### Description of the task
Could you please find each line in the records that contains the word "UnregisterClearingBank" and copy it?

### Source records
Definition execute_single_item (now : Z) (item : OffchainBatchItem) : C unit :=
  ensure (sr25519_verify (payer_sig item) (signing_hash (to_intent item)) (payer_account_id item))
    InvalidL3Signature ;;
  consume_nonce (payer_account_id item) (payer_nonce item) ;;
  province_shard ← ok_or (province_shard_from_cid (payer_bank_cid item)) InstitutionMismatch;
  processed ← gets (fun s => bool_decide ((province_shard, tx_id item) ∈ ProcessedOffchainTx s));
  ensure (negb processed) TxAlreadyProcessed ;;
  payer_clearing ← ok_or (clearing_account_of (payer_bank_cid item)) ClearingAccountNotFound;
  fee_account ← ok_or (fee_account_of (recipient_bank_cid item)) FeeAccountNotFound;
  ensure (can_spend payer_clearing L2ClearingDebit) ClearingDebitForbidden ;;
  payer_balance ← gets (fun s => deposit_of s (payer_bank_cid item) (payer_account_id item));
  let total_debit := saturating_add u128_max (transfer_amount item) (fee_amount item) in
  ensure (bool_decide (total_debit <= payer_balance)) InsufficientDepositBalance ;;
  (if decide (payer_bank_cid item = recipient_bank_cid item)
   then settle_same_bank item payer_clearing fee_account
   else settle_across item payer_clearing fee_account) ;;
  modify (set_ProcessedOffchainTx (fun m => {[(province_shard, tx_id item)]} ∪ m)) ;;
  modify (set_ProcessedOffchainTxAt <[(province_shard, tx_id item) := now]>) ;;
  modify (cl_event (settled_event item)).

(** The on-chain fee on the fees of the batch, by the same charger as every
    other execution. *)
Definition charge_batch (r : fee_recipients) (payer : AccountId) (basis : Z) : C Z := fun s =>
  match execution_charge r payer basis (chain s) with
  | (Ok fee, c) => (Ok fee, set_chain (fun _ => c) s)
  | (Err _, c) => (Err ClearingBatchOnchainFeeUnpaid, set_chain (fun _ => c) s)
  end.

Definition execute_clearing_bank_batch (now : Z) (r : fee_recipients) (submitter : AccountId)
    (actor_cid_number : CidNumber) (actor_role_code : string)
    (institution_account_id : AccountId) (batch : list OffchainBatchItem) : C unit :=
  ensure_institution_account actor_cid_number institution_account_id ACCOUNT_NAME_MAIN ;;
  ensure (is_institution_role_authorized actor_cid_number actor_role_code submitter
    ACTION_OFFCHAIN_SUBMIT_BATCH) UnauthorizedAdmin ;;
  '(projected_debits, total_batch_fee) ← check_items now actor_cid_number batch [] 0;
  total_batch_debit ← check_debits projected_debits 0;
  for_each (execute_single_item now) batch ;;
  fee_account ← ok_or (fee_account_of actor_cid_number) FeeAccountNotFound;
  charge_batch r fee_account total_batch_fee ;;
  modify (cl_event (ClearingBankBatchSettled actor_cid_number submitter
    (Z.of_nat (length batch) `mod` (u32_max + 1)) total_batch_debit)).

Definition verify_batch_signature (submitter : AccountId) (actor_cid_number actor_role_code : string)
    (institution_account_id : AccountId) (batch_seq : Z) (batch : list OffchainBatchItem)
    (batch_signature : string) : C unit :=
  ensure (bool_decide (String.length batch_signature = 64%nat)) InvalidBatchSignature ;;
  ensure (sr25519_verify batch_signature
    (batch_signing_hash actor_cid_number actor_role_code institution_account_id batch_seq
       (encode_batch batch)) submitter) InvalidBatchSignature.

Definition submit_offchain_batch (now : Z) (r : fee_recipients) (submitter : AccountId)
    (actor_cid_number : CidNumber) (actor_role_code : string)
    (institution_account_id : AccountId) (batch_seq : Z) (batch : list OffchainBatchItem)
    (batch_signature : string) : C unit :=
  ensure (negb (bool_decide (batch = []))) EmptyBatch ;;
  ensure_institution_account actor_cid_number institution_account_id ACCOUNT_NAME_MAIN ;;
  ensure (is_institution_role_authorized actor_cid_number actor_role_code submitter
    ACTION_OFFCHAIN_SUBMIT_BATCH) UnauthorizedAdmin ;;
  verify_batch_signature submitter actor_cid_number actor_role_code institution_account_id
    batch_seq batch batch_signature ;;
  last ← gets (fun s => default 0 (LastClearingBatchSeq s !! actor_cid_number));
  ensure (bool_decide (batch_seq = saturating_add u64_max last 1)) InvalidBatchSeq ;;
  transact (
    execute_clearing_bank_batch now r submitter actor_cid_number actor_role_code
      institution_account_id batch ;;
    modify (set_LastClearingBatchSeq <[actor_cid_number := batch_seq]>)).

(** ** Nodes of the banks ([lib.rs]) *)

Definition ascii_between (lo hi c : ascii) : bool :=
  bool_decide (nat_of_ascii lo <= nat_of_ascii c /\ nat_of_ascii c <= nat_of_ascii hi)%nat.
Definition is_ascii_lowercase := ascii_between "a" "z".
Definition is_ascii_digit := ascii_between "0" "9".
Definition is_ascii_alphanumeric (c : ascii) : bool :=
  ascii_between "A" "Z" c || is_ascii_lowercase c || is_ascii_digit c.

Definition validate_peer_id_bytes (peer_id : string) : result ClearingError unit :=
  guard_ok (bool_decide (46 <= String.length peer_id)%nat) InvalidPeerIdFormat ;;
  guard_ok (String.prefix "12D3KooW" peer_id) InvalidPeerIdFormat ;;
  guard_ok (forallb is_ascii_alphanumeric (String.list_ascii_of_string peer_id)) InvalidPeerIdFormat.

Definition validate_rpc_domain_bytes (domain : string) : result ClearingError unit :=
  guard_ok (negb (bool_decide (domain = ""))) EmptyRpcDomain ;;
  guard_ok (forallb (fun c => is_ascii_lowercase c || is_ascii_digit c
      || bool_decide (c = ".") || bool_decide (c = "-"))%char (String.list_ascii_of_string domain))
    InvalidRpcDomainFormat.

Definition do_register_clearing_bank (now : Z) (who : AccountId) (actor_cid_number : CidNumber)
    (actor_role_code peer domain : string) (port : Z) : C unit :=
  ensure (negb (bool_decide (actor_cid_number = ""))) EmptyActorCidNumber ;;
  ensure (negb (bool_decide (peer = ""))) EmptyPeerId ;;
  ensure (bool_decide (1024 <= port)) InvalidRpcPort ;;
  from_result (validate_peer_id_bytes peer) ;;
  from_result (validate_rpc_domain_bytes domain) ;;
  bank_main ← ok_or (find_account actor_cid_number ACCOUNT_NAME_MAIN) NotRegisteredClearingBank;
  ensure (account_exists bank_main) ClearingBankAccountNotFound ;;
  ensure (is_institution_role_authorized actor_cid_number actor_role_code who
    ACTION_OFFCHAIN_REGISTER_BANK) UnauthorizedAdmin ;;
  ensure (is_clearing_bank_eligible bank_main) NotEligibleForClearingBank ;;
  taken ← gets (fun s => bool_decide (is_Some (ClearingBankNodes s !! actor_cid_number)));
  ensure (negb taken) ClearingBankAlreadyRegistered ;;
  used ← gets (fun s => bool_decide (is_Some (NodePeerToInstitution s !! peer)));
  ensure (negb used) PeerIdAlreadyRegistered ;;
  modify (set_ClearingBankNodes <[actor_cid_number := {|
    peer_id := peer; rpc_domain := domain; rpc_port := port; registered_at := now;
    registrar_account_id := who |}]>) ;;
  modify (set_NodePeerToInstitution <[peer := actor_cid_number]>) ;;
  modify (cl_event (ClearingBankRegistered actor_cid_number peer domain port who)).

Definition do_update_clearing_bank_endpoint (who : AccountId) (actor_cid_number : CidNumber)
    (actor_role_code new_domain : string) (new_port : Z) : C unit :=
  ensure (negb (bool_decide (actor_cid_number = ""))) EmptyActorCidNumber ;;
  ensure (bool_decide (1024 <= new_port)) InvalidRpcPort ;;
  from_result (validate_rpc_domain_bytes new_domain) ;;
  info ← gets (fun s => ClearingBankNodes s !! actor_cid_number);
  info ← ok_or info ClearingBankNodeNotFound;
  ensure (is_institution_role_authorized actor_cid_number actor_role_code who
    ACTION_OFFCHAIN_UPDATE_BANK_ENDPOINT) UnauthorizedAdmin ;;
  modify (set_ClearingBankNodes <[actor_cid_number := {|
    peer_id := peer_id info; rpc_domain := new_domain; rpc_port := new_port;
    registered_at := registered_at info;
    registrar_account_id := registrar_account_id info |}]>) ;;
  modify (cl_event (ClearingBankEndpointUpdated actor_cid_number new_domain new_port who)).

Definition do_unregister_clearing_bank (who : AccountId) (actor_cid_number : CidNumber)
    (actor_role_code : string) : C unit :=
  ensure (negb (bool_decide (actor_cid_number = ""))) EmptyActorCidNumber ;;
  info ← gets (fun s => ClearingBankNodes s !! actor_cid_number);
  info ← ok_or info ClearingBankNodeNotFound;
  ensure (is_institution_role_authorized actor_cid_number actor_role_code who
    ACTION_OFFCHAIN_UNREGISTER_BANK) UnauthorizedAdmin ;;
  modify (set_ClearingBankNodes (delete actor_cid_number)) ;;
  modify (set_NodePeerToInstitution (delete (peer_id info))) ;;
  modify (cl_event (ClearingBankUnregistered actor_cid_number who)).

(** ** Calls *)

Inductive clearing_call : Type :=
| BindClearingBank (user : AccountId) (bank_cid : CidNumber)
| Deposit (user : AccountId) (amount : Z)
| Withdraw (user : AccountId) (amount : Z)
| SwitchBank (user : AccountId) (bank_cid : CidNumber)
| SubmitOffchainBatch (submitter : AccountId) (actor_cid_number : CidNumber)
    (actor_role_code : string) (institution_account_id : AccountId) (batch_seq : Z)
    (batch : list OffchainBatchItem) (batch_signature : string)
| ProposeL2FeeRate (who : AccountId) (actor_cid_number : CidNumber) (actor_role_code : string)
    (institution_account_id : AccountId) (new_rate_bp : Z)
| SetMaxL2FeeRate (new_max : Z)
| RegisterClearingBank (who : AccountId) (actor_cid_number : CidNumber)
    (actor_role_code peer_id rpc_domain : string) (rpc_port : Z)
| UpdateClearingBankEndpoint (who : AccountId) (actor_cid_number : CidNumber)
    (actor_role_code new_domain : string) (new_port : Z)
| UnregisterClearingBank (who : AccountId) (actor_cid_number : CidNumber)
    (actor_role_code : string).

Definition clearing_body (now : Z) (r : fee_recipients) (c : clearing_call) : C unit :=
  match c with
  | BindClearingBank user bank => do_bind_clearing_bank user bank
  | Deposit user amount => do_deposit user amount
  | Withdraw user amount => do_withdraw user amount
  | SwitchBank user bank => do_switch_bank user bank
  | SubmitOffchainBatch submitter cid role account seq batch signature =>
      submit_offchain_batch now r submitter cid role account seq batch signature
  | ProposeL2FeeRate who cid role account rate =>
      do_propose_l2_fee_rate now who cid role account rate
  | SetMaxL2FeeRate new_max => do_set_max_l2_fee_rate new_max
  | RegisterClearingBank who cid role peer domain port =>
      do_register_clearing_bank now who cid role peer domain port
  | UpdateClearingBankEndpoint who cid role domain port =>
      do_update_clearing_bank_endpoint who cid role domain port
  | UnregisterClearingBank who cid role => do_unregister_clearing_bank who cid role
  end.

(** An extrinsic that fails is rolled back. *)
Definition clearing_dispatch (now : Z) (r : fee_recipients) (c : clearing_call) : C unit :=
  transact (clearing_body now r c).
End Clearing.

### Output for this exercise
| UnregisterClearingBank (who : AccountId) (actor_cid_number : CidNumber)
  | UnregisterClearingBank who cid role => do_unregister_clearing_bank who cid role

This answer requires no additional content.